***** Supplied data *****

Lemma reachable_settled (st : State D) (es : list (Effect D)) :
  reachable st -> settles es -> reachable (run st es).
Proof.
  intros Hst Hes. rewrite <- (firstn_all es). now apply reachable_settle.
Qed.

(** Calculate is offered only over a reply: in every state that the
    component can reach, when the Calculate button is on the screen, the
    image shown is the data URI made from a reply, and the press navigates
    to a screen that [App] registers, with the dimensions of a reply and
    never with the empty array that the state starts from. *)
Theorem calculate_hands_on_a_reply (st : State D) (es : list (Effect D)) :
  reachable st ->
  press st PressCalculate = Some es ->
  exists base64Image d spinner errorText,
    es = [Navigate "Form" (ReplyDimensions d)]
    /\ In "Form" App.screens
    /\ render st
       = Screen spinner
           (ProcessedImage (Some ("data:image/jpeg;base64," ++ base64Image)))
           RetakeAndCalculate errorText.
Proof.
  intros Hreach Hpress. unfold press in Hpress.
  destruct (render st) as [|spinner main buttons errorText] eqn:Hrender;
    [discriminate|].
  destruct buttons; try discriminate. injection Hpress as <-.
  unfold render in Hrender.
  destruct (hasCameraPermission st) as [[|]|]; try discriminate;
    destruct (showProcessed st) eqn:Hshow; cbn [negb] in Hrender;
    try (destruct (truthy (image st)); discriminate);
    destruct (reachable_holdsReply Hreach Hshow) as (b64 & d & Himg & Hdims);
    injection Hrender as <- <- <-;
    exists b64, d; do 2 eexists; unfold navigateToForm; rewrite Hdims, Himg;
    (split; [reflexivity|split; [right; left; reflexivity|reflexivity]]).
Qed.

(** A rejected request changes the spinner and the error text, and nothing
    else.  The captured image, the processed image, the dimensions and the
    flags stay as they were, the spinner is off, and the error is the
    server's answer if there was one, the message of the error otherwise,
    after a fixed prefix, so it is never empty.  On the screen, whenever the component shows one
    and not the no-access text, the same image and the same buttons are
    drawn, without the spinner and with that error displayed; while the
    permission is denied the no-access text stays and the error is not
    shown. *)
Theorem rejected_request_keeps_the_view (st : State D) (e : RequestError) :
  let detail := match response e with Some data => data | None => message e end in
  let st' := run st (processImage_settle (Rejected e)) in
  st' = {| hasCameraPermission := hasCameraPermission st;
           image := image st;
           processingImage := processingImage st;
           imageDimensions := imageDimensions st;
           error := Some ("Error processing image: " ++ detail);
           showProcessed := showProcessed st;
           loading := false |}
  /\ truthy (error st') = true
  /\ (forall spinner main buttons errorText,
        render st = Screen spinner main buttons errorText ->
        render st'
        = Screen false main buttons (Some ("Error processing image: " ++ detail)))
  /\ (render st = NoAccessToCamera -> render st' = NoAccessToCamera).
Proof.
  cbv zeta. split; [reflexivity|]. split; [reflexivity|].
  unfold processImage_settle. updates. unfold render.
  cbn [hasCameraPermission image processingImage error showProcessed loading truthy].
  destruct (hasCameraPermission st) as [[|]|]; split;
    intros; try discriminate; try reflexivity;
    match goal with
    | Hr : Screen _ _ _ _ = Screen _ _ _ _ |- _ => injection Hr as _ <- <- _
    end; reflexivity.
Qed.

*****
***** Supplied data *****

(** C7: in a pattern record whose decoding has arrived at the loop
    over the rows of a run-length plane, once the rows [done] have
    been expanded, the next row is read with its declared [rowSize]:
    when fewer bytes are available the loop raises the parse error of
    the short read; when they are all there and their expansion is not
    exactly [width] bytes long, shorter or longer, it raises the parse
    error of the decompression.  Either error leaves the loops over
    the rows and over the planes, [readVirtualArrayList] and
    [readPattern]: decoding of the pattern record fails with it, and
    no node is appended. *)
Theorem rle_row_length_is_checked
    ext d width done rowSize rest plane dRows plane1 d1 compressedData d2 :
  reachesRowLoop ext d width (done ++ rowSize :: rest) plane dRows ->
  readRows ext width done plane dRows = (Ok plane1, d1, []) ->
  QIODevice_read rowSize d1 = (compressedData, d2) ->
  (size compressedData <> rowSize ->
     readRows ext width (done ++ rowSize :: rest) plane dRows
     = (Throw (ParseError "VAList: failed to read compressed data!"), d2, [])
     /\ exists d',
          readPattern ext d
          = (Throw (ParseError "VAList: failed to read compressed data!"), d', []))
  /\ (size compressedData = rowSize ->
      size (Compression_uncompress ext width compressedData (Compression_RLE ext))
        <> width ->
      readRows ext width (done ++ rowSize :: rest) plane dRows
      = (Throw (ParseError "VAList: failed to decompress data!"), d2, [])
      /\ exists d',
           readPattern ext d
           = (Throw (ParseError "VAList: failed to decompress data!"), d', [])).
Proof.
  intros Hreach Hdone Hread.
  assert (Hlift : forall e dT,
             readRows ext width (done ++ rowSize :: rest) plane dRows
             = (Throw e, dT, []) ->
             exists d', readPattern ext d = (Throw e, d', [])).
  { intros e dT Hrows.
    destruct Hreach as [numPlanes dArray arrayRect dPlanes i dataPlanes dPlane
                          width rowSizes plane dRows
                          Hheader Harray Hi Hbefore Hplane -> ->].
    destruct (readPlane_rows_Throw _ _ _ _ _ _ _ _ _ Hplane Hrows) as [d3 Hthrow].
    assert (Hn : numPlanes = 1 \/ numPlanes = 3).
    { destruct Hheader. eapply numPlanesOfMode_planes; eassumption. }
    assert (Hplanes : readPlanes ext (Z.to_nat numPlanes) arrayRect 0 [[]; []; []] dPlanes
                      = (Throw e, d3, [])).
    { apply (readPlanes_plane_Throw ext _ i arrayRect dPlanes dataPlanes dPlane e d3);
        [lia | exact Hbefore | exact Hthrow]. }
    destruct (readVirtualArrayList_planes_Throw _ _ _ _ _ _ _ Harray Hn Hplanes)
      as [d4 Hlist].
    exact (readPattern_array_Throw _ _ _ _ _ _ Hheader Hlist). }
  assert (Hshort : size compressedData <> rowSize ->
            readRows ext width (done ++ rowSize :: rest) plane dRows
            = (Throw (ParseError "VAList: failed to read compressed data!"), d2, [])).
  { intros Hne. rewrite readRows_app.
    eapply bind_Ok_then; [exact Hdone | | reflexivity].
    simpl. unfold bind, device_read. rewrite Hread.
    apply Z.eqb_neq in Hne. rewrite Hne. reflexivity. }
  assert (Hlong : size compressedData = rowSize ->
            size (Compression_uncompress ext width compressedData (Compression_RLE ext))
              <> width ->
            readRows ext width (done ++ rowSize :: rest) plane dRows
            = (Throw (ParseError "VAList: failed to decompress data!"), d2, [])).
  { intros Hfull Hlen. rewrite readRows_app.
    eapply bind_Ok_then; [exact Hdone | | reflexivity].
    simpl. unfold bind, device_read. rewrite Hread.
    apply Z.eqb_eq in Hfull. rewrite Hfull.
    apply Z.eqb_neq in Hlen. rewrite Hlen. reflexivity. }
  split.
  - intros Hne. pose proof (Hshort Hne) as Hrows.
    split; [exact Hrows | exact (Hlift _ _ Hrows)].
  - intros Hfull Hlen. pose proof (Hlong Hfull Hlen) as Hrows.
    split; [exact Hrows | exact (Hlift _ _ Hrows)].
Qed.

*****

Using the listing above, copy exactly the line that contains "let detail := match", the line that contains "unfold processImage_settle. updates.", and each line that falls between them.

  let detail := match response e with Some data => data | None => message e end in
  let st' := run st (processImage_settle (Rejected e)) in
  st' = {| hasCameraPermission := hasCameraPermission st;
           image := image st;
           processingImage := processingImage st;
           imageDimensions := imageDimensions st;
           error := Some ("Error processing image: " ++ detail);
           showProcessed := showProcessed st;
           loading := false |}
  /\ truthy (error st') = true
  /\ (forall spinner main buttons errorText,
        render st = Screen spinner main buttons errorText ->
        render st'
        = Screen false main buttons (Some ("Error processing image: " ++ detail)))
  /\ (render st = NoAccessToCamera -> render st' = NoAccessToCamera).
Proof.
  cbv zeta. split; [reflexivity|]. split; [reflexivity|].
  unfold processImage_settle. updates. unfold render.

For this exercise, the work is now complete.